Definition sorted_keys {V} (l : list (K * V)) : Prop := StronglySorted klt (map fst l).
Lemma sorted_keys_split {V} (L R : list (K * V)) k v : sorted_keys (L ++ (k, v) :: R) →
  Forall (λ x, klt (fst x) k) L ∧ Forall (λ x, klt k (fst x)) R.
Proof.
  unfold sorted_keys. induction L as [|[k0 v0] L IH]; simpl; intros Hs; inversion Hs as [|?? Hs' Hf]; subst.
  - split; [constructor|]. by rewrite List.Forall_map in Hf.
  - destruct (IH Hs') as [HL HR]. split; [|done]. constructor; [|done]. simpl.
    rewrite map_app in Hf. apply Forall_app in Hf as [_ Hf]. by apply Forall_cons in Hf as [? _].
Qed.
Lemma seek_split {V} (L R : list (K * V)) k v : Forall (λ x, klt (fst x) k) L →
  move_to_key_or_upper_bound (L ++ (k, v) :: R) k = (k, v) :: R.
Proof.
  induction 1 as [|[k0 v0] L Hk _ IH]; simpl in *.
  - unfold ord_ltb. by rewrite cmp_refl.
  - unfold ord_ltb. by rewrite Hk.
Qed.
Lemma lower_split {V} (L R : list (K * V)) k v : Forall (λ x, klt (fst x) k) L → Forall (λ x, klt k (fst x)) R →
  move_to_key_or_lower_bound (L ++ (k, v) :: R) k = (k, v) :: rev L.
Proof.
  intros HL HR. unfold move_to_key_or_lower_bound. rewrite List.filter_app. simpl.
  unfold ord_leb at 2. rewrite cmp_refl.
  assert (List.filter (λ kv, ord_leb (fst kv) k) R = []) as ->.
  { induction HR as [|[k0 v0] R Hk _ IH]; simpl in *; [done|]. unfold ord_leb at 1. by rewrite (klt_gt _ _ Hk). }
  assert (List.filter (λ kv, ord_leb (fst kv) k) L = L) as ->.
  { induction HL as [|[k0 v0] L Hk _ IH]; simpl in *; [done|]. unfold ord_leb at 1. rewrite Hk. by f_equal. }
  by rewrite rev_app_distr.
Qed.
Lemma klt_nodup (l : list K) : StronglySorted klt l → NoDup l.
Proof.
  induction 1 as [|k l Hs IH Hf]; constructor; [|done].
  rewrite Forall_forall in Hf. intros Hin. by eapply klt_irrefl, (Hf k).
Qed.
Lemma sorted_filter (P : K → bool) (l : list K) : StronglySorted klt l → StronglySorted klt (List.filter P l).
Proof.
  induction 1 as [|k l Hl IH Hfa]; simpl; [constructor|]. destruct (P k); [|done]. constructor; [done|].
  rewrite Forall_forall in Hfa |- *. intros x [Hx _]%list_elem_of_In%filter_In. by apply Hfa, list_elem_of_In.
Qed.
(** A seek to an absent key ends elsewhere. *)
Lemma seek_absent {V} (l : list (K * V)) k : k ∉ map fst l →
  match move_to_key_or_upper_bound l k with (k', _) :: _ => k' ≠ k | [] => True end.
Proof.
  induction l as [|[k0 v0] l IH]; simpl; [done|]. intros Hk. apply not_elem_of_cons in Hk as [Hne Hk].
  destruct (ord_ltb k0 k); [by apply IH|congruence].
Qed.

(** ** Weights of a trace *)

Abbreviation Entry := (K * (option K * option K) * Z)%type.
Implicit Types (output : OutputTrace K T).
Definition flatten output : list Entry :=
  flat_map (λ kv, flat_map (λ v, map (λ u, (fst kv, fst v, snd u)) (snd v)) (snd kv)) output.
Definition strip (b : Builder K T) : list Entry := map (λ u, let '(k, v, t, w) := u in (k, v, w)) b.
Lemma strip_app b1 b2 : strip (b1 ++ b2) = strip b1 ++ strip b2.
Proof. apply map_app. Qed.

Definition weight (us : Updates T) : Z := match key_val_total_weight us with Some w => w | None => 0 end.
Lemma total_weight_fold (us : Updates T) ret :
  foldl (λ ret u, match ret with None => Some (snd u) | Some val => Some (val + snd u) end) ret us =
  match ret, us with None, [] => None
  | _, _ => Some (match ret with Some r => r | None => 0 end + foldr (λ u s, snd u + s) 0 us) end.
Proof.
  revert ret. induction us as [|[t w] us IH]; intros ret; simpl; [destruct ret; f_equal; lia|].
  rewrite IH. destruct ret as [r|]; simpl; destruct us; simpl; f_equal; lia.
Qed.
Lemma weight_sum us : weight us = foldr (λ u s, snd u + s) 0 us.
Proof. unfold weight, key_val_total_weight. rewrite total_weight_fold. by destruct us. Qed.
Lemma zero_weight_spec us : key_val_has_zero_weight us = (weight us =? 0).
Proof. unfold key_val_has_zero_weight, weight. by destruct (key_val_total_weight us). Qed.
Lemma key_zero_fold (vals : list (Pointers K * Updates T)) sum :
  match
    foldl (λ sum v, match sum, key_val_total_weight (snd v) with
      | _, None => sum | None, Some val => Some val | Some val1, Some val2 => Some (val1 + val2) end) sum vals
  with None => 0 | Some w => w end =
  match sum with None => 0 | Some w => w end + foldr (λ v s, weight (snd v) + s) 0 vals.
Proof.
  revert sum. induction vals as [|[p us] vals IH]; intros sum; simpl; [lia|].
  rewrite IH. unfold weight at 2. destruct sum, (key_val_total_weight us); lia.
Qed.
Lemma key_zero_spec (vals : list (Pointers K * Updates T)) :
  key_has_zero_weight vals = (foldr (λ v s, weight (snd v) + s) 0 vals =? 0).
Proof.
  unfold key_has_zero_weight. pose proof (key_zero_fold vals None) as Hf. rewrite Z.add_0_l in Hf. rewrite <- Hf.
  by destruct (foldl _ None vals).
Qed.
Definition opt_is (cur : option KV2) (x : KV2) : Prop := match cur with Some c => cmp x c = Eq | None => False end.
(** What is left of a message that replaces a row: the old row and the new one. *)
Lemma non_zero_rows cur msg new : value_update cur msg new →
  (∀ e, e ∈ non_zero msg → opt_is cur (fst e) ∨ opt_is new (fst e)) ∧
  (∀ n, new = Some n → ¬ opt_is cur n → ∃ e, e ∈ non_zero msg ∧ cmp n (fst e) = Eq).
Proof.
  intros Hv. destruct (input_tmap_spec msg) as (_ & Hw & _). destruct (non_zero_spec msg) as (Hs & Hnz & He).
  assert (E : ∀ x, wsum (is_key x) (entry_weights (non_zero msg)) =
    wsum (is_key x) (present new) - wsum (is_key x) (present cur)).
  { intros x. rewrite Hnz, (Hw _ _), (Hv _ _), wsum_app, wsum_wneg. lia. }
  assert (Hp : ∀ o x, wsum (is_key x) (present o) ≠ 0 → opt_is o x).
  { intros [y|] x; simpl; [|done]. unfold is_key, ord_eqb. by destruct (cmp x y). }
  split.
  - intros e Hin. specialize (E (fst e)). rewrite entry_weight in E by done. destruct (He e Hin) as [Hne _].
    destruct (Z.eq_dec (wsum (is_key (fst e)) (present cur)) 0); [right; apply Hp; lia|left; by apply Hp].
  - intros n -> Hcur. specialize (E n).
    assert (E1 : wsum (is_key n) (present (Some n)) = 1) by (simpl; unfold is_key, ord_eqb; by rewrite cmp_refl).
    assert (E0 : wsum (is_key n) (present cur) = 0).
    { destruct (Z.eq_dec (wsum (is_key n) (present cur)) 0) as [|Hn]; [done|]. by apply Hp in Hn. }
    rewrite E1, E0 in E. clear -E. unfold entry_weights in E.
    induction (non_zero msg) as [|e m IH]; simpl in E; [done|]. destruct (cmp n (fst e)) eqn:Ee.
    { exists e. split; [by constructor|done]. }
    all: destruct IH as (e' & Hin & He'); [revert E; unfold is_key at 1, ord_eqb; by rewrite Ee|].
    all: exists e'; split; [by constructor|done].
Qed.

Definition same_triplet tr1 tr2 : Prop := triplet_eqb tr1 tr2 = true.
Lemma same_triplet_cmp (a b : KV2) : cmp a b = Eq → same_triplet (from_triplet (snd a)) (from_triplet (snd b)).
Proof.
  destruct a as [i [[l v] u]], b as [j [[l' v'] u']]. rewrite pair_cmp_eq. intros [_ E]. simpl in E.
  apply pair_cmp_eq in E as [E Eu]. apply pair_cmp_eq in E as [El Ev]. simpl in *.
  unfold same_triplet, triplet_eqb. simpl. unfold ord_eqb. by rewrite El, Ev, Eu.
Qed.
Lemma same_triplet_spec tr1 tr2 : same_triplet tr1 tr2 ↔
  cmp (lower tr1) (lower tr2) = Eq ∧ cmp (value tr1) (value tr2) = Eq ∧ cmp (upper tr1) (upper tr2) = Eq.
Proof. unfold same_triplet, triplet_eqb. rewrite !andb_true_iff, !ord_eqb_true. tauto. Qed.
Global Instance same_triplet_equivalence : Equivalence same_triplet.
Proof.
  split.
  - intros a. apply same_triplet_spec. by rewrite !cmp_refl.
  - intros a b (E1 & E2 & E3)%same_triplet_spec. apply same_triplet_spec. split_and!; by apply cmp_eq_sym.
  - intros a b c (E1 & E2 & E3)%same_triplet_spec (F1 & F2 & F3)%same_triplet_spec. apply same_triplet_spec.
    change (ord_eq (lower a) (lower b)) in E1. change (ord_eq (value a) (value b)) in E2.
    change (ord_eq (upper a) (upper b)) in E3. split_and!; [change (ord_eq (lower a) (lower c))|
      change (ord_eq (value a) (value c))|change (ord_eq (upper a) (upper c))]; by etrans.
Qed.

(** The operator's triplet follows the value table. *)
Definition follows (current : option Apx) (cur : option KV2) : Prop :=
  match cur with Some x => ∃ c, current = Some c ∧ same_triplet c (from_triplet (snd x)) | None => True end.

Lemma two_classes msg cur new e1 e2 e3 rest : value_update cur msg new → non_zero msg = e1 :: e2 :: e3 :: rest → False.
Proof.
  intros Hv E. destruct (non_zero_rows cur msg new Hv) as [Hr _]. destruct (non_zero_spec msg) as (Hs & _ & _).
  rewrite E in *. unfold sorted_tmap in Hs. simpl in Hs. apply StronglySorted_inv in Hs as [Hs Hf1].
  apply StronglySorted_inv in Hs as [_ Hf2]. apply Forall_cons in Hf1 as [L12 [L13 _]%Forall_cons].
  apply Forall_cons in Hf2 as [L23 _].
  assert (Hn : ∀ o (a b : KV2), opt_is o a → opt_is o b → cmp a b = Lt → False).
  { intros [o|]; simpl; [|done]. intros a b Ea Eb L. rewrite (cmp_eq_l a o b Ea), cmp_antisym, Eb in L. done. }
  destruct (Hr e1) as [P1|P1], (Hr e2) as [P2|P2], (Hr e3) as [P3|P3];
    try (by repeat constructor); eauto using Hn.
Qed.
Lemma follows_same current cur x : follows current cur → opt_is cur x →
  ∃ c, current = Some c ∧ same_triplet c (from_triplet (snd x)).
Proof.
  destruct cur as [c|]; simpl; [|done]. intros (tr & -> & Htr) E. exists tr. split; [done|].
  rewrite Htr. by apply same_triplet_cmp, cmp_eq_sym.
Qed.
(** Every row left is the new one or the one followed, and the new one is left or
    followed. *)
Definition entry_triplet (e : KV2 * (T * Z)) : Apx := from_triplet (snd (fst e)).
Definition is_followed (current : option Apx) tr : Prop := ∃ c, current = Some c ∧ same_triplet c tr.
Lemma rows_left current cur msg n : value_update cur msg (Some n) → follows current cur →
  let tn := from_triplet (snd n) in
  (∀ e, e ∈ non_zero msg → same_triplet (entry_triplet e) tn ∨ is_followed current (entry_triplet e)) ∧
  (is_followed current tn ∨ ∃ e, e ∈ non_zero msg ∧ same_triplet (entry_triplet e) tn).
Proof.
  intros Hv Hc tn. destruct (non_zero_rows cur msg (Some n) Hv) as [Hr Hnew]. split.
  - intros e He. destruct (Hr e He) as [P|P]; [right; by eapply follows_same|left].
    by apply (same_triplet_cmp (fst e) n).
  - assert (opt_is cur n ∨ ¬ opt_is cur n) as [P|P].
    { destruct cur as [c|]; simpl; [|by right; intros []]. by destruct (cmp n c); [left|right..]. }
    + left. by eapply follows_same.
    + right. destruct (Hnew n eq_refl P) as (e & He & E). exists e. split; [done|]. symmetry.
      by apply (same_triplet_cmp n (fst e)).
Qed.
Lemma is_followed_same current tr1 tr2 : is_followed current tr1 → is_followed current tr2 → same_triplet tr1 tr2.
Proof. intros (c & -> & E1) (c' & [= <-] & E2). by rewrite <- E1. Qed.
Lemma get_new_triplet_correct current cur msg new : value_update cur msg new → follows current cur →
  ∃ r, get_new_triplet_from_input_vec current msg = Ok r ∧
    match r with
    | Some (_, tr) => follows (Some tr) new ∧ ∃ x, x ∈ map (λ u, fst (fst u)) msg ∧ tr = from_triplet (snd x)
    | None => follows current new
    end.
Proof.
  intros Hv Hc. destruct (non_zero_spec msg) as (_ & _ & Hin).
  assert (Hbad := λ e1 e2 e3 rest, two_classes msg cur new e1 e2 e3 rest Hv).
  assert (Hrows := λ n (En : new = Some n), rows_left current cur msg n (eq_rect _ (value_update cur msg) Hv _ En) Hc).
  assert (Hchosen : ∀ e, e ∈ non_zero msg →
    (∀ n, new = Some n → same_triplet (entry_triplet e) (from_triplet (snd n))) →
    follows (Some (entry_triplet e)) new ∧ ∃ x, x ∈ map (λ u, fst (fst u)) msg ∧ entry_triplet e = from_triplet (snd x)).
  { intros e He Hn. split; [|exists (fst e); split; [by apply Hin|done]].
    destruct new as [n|]; [|done]. eexists. split; [done|]. by apply Hn. }
  unfold get_new_triplet_from_input_vec. fold (non_zero msg).
  destruct (non_zero msg) as [|e1 [|e2 [|e3 rest]]] eqn:E; [..|by destruct (Hbad _ _ _ _ eq_refl)].
  - eexists. split; [done|]. destruct new as [n|]; [|done].
    destruct (Hrows n eq_refl) as [_ [P|(e & []%elem_of_nil & _)]]. exact P.
  - specialize (Hchosen e1 (list_elem_of_here _ _)). destruct e1 as [[i1 t1] [time1 r1]] eqn:E1. rewrite <- E1 in *.
    eexists. split; [done|]. change (from_triplet t1) with (entry_triplet ((i1, t1), (time1, r1))). rewrite <- E1.
    apply Hchosen. intros n Hn. destruct (Hrows n Hn) as [Hd He].
    destruct (Hd e1 (list_elem_of_here _ _)) as [|Pe]; [done|].
    destruct He as [P|(e & ->%list_elem_of_singleton & He)]; [by eapply is_followed_same|done].
  - pose proof (Hchosen e1 ltac:(set_solver)) as Hc1. pose proof (Hchosen e2 ltac:(set_solver)) as Hc2.
    assert (Hfirst : match current with Some c => triplet_eqb c (entry_triplet e1) | None => false end = true ↔
      is_followed current (entry_triplet e1)).
    { unfold is_followed, same_triplet. destruct current; naive_solver. }
    destruct e1 as [[i1 t1] [time1 r1]] eqn:E1, e2 as [[i2 t2] [time2 r2]] eqn:E2. rewrite <- E1, <- E2 in *.
    change (from_triplet t1) with (entry_triplet ((i1, t1), (time1, r1))).
    change (from_triplet t2) with (entry_triplet ((i2, t2), (time2, r2))). rewrite <- E1, <- E2.
    cbn [length Nat.ltb Nat.leb]. destruct (match current with Some _ => _ | None => _ end).
    + pose proof (proj1 Hfirst eq_refl) as Hcur. eexists. split; [done|]. apply Hc2. intros n Hn. destruct (Hrows n Hn) as [Hd He].
      destruct (Hd e2) as [|Pe]; [set_solver|done|]. destruct He as [P|(e & He & Hs)]; [by eapply is_followed_same|].
      apply elem_of_cons in He as [->|He]; [|by apply list_elem_of_singleton in He as ->]. rewrite <- Hs. by eapply is_followed_same.
    + eexists. split; [done|]. apply Hc1. intros n Hn. destruct (Hrows n Hn) as [Hd _].
      destruct (Hd e1) as [|Pe]; [set_solver|done|]. by apply (proj2 Hfirst) in Pe.
Qed.
(* ===== verification/DataFormat.v ===== *)
(** Parsers and formatters (src/connectors/data_format.rs, with [ReaderContext] and
    [ValuesMap] of data_storage.rs): from the raw data of a reader to parsed events,
    and from the rows of an output table to payloads.  Every parser is an instance
    of the interface [Parser] of Connector.v.

    Text is its UTF-8 bytes, the separator of a DSV file included.  serde_json is a
    parameter; [Index] and [get] of a JSON value go through [json_get_key].  The
    metadata of a source is its JSON value. *)
From Stdlib Require Import ZArith Lia Bool Ascii.
From stdpp Require Import base list strings gmap.
From S2P Require Import Prelude Order Float Text Data Externals Value Time Expression Timestamp Connector.
Open Scope Z_scope.

(** [column_count] and [session_type] of [trait Parser]. *)
Class ParserInfo (P : Type) := { column_count : P → nat; session_type : P → SessionType }.

(** ** serde_json: parsing, pointers and numbers *)

Class SerdeJsonText := {
  json_from_str : string → option JsonValue;            (* [from_str], [None] for an error *)
  json_pointer : JsonValue → string → option JsonValue; (* [Value::pointer] *)
  (* the text of a map that is serialized entry by entry *)
  json_entries_to_string : list (string * JsonValue) → string;
  num_from_i64 : Z → JsonNumber;
  num_from_u64 : Z → JsonNumber;
  num_from_f64 : f64 → option JsonNumber;               (* [None] for NaN and infinities *)
  num_as_u64 : JsonNumber → option Z;
  num_as_i64 : JsonNumber → option Z;
  num_as_f64 : JsonNumber → option f64
}.
Definition f64_is_finite (f : f64) : bool :=
  match f with SpecFloat.S754_infinity _ | SpecFloat.S754_nan => false | _ => true end.
Class SerdeJsonTextLaws `{SerdeJsonText} : Prop := {
  num_as_u64_i64 : ∀ n, in_i64 n = true → num_as_u64 (num_from_i64 n) = if 0 <=? n then Some n else None;
  num_as_i64_i64 : ∀ n, in_i64 n = true → num_as_i64 (num_from_i64 n) = Some n;
  num_f64_finite : ∀ f, f64_is_finite f = true → is_Some (num_from_f64 f);
  num_as_f64_f64 : ∀ f n, num_from_f64 f = Some n →
    num_as_u64 n = None ∧ num_as_i64 n = None ∧ num_as_f64 n = Some f
}.

(** ** Text *)

Definition bytes_to_string (bs : list Z) : string := string_of_bytes (map Z.to_N bs).
Definition prepare_plaintext_string (bytes : list Z) : DynResult string :=
  if utf8_valid bytes then Ok (trim (bytes_to_string bytes)) else Err (OtherParser Utf8DecodeFailed).

(** [str::split] on a non-empty pattern; every step consumes a character, so the
    length bounds the steps. *)
Fixpoint split_str_go (fuel : nat) (sep s : string) : list string :=
  match fuel with
  | O => [""%string]
  | S fuel =>
      match prefix_drop sep s with
      | Some rest => ""%string :: split_str_go fuel sep rest
      | None =>
          match s with
          | EmptyString => [""%string]
          | String c s => match split_str_go fuel sep s with
                          | [] => [String c ""]
                          | p :: ps => String c p :: ps
                          end
          end
      end
  end.
Definition split_str (sep s : string) : list string := split_str_go (S (String.length s)) sep s.
Definition ascii_lower (c : ascii) : ascii :=
  let n := N_of_ascii c in if ((65 <=? n) && (n <=? 90))%N then ascii_of_N (n + 32) else c.
Definition to_ascii_lowercase (s : string) : string :=
  String.string_of_list_ascii (map ascii_lower (String.list_ascii_of_string s)).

○ ○ ○ ○ ○

Your task: Scan the material above for lines holding the string "Prop" and copy those lines.

Answer:
Definition sorted_keys {V} (l : list (K * V)) : Prop := StronglySorted klt (map fst l).
Definition opt_is (cur : option KV2) (x : KV2) : Prop := match cur with Some c => cmp x c = Eq | None => False end.
Definition same_triplet tr1 tr2 : Prop := triplet_eqb tr1 tr2 = true.
Definition follows (current : option Apx) (cur : option KV2) : Prop :=
Definition is_followed (current : option Apx) tr : Prop := ∃ c, current = Some c ∧ same_triplet c tr.
Class SerdeJsonTextLaws `{SerdeJsonText} : Prop := {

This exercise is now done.